• TASK GOAL: Print every line of the listing below, starting with the line that holds "None]; [None; Some" and going on through the line that holds "(** The indices", both included, and print nothing else.
- - - - -
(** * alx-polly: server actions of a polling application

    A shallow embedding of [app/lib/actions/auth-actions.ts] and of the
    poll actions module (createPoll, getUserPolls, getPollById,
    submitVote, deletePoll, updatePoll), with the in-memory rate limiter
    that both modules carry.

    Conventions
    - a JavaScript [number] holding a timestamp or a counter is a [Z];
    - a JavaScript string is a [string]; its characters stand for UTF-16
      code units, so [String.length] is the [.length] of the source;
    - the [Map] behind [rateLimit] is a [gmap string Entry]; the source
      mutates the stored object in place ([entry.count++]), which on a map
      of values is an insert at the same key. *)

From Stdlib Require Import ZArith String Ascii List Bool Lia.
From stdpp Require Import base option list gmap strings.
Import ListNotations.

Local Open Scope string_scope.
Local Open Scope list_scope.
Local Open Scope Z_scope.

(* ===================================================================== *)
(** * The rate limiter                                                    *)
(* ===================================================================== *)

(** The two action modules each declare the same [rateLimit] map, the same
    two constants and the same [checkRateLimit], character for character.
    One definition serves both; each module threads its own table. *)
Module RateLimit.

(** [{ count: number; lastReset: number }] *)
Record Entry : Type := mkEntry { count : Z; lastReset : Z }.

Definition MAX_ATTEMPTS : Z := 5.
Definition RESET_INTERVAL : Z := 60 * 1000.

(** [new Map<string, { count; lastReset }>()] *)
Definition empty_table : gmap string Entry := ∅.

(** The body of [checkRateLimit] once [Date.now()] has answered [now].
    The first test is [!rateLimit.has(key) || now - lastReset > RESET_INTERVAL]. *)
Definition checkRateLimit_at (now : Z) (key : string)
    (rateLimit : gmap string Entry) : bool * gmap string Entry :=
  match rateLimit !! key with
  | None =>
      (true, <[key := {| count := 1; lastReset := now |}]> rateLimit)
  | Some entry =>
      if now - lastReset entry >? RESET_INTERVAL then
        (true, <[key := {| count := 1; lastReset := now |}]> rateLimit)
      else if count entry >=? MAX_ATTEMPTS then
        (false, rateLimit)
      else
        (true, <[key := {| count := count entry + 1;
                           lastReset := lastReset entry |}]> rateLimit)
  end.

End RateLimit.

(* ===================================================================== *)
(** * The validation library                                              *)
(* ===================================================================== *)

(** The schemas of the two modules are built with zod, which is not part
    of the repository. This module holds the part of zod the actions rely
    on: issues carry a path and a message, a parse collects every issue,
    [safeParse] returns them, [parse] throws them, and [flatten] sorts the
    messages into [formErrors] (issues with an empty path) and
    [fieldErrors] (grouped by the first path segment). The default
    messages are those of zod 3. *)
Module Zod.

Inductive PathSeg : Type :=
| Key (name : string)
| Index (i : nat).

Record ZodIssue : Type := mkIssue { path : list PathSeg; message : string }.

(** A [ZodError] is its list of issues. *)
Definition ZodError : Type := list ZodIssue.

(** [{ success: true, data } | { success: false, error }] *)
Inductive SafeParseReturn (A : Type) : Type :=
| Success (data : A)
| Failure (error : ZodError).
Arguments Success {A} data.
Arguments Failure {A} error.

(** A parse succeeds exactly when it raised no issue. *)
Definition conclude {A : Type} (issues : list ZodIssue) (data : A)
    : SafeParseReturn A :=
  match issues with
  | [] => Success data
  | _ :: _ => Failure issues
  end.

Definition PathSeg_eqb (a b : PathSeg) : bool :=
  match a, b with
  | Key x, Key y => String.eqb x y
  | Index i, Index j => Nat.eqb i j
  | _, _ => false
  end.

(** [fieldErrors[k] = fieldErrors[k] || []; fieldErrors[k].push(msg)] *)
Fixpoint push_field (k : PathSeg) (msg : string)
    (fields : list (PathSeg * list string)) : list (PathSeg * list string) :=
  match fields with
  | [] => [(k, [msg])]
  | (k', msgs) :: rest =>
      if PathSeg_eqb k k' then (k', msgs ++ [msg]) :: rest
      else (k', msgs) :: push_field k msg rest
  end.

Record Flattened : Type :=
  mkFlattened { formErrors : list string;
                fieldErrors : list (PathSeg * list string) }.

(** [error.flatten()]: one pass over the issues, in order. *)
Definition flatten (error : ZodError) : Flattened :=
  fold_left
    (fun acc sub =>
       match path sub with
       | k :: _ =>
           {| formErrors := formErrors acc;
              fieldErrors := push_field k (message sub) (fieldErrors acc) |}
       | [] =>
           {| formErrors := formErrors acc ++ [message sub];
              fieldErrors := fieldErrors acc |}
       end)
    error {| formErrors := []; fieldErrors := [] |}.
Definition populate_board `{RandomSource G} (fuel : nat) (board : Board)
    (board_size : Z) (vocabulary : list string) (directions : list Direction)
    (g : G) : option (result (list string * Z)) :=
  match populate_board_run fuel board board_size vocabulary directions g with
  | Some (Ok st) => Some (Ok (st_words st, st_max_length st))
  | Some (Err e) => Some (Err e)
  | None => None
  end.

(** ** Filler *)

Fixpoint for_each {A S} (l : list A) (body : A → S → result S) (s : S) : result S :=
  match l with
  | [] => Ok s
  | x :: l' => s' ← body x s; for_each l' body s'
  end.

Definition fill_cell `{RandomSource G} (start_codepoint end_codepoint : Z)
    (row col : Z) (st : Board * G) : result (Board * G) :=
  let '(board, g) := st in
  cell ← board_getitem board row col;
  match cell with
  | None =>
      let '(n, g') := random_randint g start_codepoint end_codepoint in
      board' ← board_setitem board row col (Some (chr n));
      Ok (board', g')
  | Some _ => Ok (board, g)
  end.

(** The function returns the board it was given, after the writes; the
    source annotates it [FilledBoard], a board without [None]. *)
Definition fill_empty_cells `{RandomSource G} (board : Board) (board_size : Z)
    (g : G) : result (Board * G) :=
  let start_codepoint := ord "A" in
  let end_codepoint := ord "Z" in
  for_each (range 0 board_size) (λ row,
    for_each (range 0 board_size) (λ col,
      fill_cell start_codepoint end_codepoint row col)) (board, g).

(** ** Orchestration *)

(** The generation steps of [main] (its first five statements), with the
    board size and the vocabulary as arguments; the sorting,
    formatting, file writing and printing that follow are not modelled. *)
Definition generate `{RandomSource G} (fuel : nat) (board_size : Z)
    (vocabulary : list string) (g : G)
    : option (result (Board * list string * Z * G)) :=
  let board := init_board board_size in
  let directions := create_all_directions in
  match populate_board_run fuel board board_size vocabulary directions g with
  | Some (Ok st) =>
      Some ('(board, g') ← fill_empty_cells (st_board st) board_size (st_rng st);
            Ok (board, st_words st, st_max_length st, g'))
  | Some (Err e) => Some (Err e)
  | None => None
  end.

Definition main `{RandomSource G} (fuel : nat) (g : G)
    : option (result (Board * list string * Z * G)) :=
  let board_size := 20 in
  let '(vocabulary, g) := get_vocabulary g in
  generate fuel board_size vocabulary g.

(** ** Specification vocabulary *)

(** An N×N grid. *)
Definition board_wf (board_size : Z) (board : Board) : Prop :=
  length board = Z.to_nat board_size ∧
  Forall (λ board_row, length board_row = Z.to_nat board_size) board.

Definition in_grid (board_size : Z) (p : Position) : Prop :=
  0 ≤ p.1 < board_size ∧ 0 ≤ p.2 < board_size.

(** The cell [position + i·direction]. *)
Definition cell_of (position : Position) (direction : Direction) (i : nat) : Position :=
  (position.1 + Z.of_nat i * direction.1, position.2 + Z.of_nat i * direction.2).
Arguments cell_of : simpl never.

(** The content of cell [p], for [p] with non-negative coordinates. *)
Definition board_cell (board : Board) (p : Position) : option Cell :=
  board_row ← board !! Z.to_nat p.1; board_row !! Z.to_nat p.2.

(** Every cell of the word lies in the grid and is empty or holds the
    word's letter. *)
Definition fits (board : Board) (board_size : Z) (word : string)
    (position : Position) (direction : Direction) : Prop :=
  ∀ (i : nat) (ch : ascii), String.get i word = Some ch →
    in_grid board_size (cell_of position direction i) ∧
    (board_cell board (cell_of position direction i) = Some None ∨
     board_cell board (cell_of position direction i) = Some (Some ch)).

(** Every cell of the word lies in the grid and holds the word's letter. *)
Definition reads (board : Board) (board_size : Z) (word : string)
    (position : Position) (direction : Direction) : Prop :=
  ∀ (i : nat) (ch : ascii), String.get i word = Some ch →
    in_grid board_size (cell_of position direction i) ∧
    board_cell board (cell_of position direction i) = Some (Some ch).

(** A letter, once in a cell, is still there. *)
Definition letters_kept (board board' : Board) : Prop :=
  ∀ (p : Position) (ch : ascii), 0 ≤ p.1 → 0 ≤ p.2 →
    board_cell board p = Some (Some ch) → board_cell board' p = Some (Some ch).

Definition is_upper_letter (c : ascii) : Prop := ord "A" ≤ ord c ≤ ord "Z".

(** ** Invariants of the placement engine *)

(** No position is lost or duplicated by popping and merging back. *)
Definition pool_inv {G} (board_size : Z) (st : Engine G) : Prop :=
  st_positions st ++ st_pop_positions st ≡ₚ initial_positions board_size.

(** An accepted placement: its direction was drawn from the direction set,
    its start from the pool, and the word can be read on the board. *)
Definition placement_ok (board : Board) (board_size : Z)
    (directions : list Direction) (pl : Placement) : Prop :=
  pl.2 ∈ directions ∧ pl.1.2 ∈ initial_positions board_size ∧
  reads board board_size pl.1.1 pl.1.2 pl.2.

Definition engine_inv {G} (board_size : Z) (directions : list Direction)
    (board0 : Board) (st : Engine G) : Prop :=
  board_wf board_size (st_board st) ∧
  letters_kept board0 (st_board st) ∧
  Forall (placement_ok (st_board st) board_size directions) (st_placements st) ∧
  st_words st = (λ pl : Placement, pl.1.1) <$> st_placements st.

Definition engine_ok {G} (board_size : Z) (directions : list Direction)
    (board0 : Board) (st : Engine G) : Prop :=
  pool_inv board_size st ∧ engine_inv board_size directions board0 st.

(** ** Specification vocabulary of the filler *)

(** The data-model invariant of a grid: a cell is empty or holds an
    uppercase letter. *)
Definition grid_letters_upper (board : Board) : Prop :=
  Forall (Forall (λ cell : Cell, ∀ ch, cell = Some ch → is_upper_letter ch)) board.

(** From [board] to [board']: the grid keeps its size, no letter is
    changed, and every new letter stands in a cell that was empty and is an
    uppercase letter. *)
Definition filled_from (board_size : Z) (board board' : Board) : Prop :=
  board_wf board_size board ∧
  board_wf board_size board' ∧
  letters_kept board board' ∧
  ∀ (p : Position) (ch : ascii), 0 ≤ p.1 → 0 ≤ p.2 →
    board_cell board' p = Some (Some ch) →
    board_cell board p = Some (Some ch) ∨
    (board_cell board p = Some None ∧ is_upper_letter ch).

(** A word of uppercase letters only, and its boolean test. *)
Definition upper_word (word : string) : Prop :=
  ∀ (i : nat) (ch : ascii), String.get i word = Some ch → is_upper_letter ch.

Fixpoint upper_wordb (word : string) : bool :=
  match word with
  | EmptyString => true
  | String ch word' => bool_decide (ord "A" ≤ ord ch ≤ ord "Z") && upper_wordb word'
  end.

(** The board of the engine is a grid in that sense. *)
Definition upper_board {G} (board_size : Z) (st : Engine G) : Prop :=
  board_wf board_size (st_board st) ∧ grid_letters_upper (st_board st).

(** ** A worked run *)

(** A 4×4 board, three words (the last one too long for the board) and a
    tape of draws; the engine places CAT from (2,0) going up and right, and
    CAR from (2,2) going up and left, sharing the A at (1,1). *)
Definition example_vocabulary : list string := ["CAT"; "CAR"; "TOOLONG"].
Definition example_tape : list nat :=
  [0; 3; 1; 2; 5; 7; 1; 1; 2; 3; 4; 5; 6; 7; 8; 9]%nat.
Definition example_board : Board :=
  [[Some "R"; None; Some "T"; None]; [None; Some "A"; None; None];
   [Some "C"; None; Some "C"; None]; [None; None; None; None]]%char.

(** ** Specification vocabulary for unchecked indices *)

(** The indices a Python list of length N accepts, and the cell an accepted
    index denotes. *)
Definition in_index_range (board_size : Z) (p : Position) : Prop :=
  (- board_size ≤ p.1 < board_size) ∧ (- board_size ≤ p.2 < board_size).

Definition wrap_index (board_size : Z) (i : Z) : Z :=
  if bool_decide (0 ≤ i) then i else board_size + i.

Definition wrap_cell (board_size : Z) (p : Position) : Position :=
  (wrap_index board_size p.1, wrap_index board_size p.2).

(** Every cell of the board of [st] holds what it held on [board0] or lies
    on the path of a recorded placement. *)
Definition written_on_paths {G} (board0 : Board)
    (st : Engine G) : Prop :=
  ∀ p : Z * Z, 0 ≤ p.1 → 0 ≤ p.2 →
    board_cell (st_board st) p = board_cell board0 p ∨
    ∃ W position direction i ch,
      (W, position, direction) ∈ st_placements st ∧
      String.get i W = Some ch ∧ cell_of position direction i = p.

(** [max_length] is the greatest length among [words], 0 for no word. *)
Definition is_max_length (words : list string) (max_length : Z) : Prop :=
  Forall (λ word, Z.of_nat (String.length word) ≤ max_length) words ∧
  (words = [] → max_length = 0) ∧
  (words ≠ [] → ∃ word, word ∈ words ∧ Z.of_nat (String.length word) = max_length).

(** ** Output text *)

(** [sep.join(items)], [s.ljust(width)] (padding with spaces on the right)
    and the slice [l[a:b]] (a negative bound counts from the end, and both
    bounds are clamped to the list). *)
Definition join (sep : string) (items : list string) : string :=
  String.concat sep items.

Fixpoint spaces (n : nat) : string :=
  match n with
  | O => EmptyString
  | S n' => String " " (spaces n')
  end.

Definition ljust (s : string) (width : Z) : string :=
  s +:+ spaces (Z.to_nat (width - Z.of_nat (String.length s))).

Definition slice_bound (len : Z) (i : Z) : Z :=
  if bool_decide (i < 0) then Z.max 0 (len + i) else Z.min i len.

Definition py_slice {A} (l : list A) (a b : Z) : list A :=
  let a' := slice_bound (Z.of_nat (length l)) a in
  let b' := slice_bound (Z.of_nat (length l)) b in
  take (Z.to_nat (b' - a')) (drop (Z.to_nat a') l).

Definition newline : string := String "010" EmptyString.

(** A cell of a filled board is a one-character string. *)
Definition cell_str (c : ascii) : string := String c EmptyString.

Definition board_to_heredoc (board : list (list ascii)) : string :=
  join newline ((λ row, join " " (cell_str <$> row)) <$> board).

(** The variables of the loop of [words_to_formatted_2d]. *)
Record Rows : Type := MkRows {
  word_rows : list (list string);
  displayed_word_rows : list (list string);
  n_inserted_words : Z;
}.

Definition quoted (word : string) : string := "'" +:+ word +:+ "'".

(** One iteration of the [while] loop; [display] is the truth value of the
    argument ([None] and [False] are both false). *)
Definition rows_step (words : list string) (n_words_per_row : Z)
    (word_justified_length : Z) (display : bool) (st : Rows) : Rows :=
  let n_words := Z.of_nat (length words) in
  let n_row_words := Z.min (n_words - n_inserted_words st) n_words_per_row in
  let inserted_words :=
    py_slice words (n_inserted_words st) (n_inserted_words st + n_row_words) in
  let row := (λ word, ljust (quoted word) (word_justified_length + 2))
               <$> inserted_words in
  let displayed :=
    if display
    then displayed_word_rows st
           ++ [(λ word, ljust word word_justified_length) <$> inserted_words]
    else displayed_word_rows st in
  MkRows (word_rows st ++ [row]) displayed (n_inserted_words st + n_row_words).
- - - - -
• WRITTEN ANSWER:
  [[Some "R"; None; Some "T"; None]; [None; Some "A"; None; None];
   [Some "C"; None; Some "C"; None]; [None; None; None; None]]%char.

(** ** Specification vocabulary for unchecked indices *)

(** The indices a Python list of length N accepts, and the cell an accepted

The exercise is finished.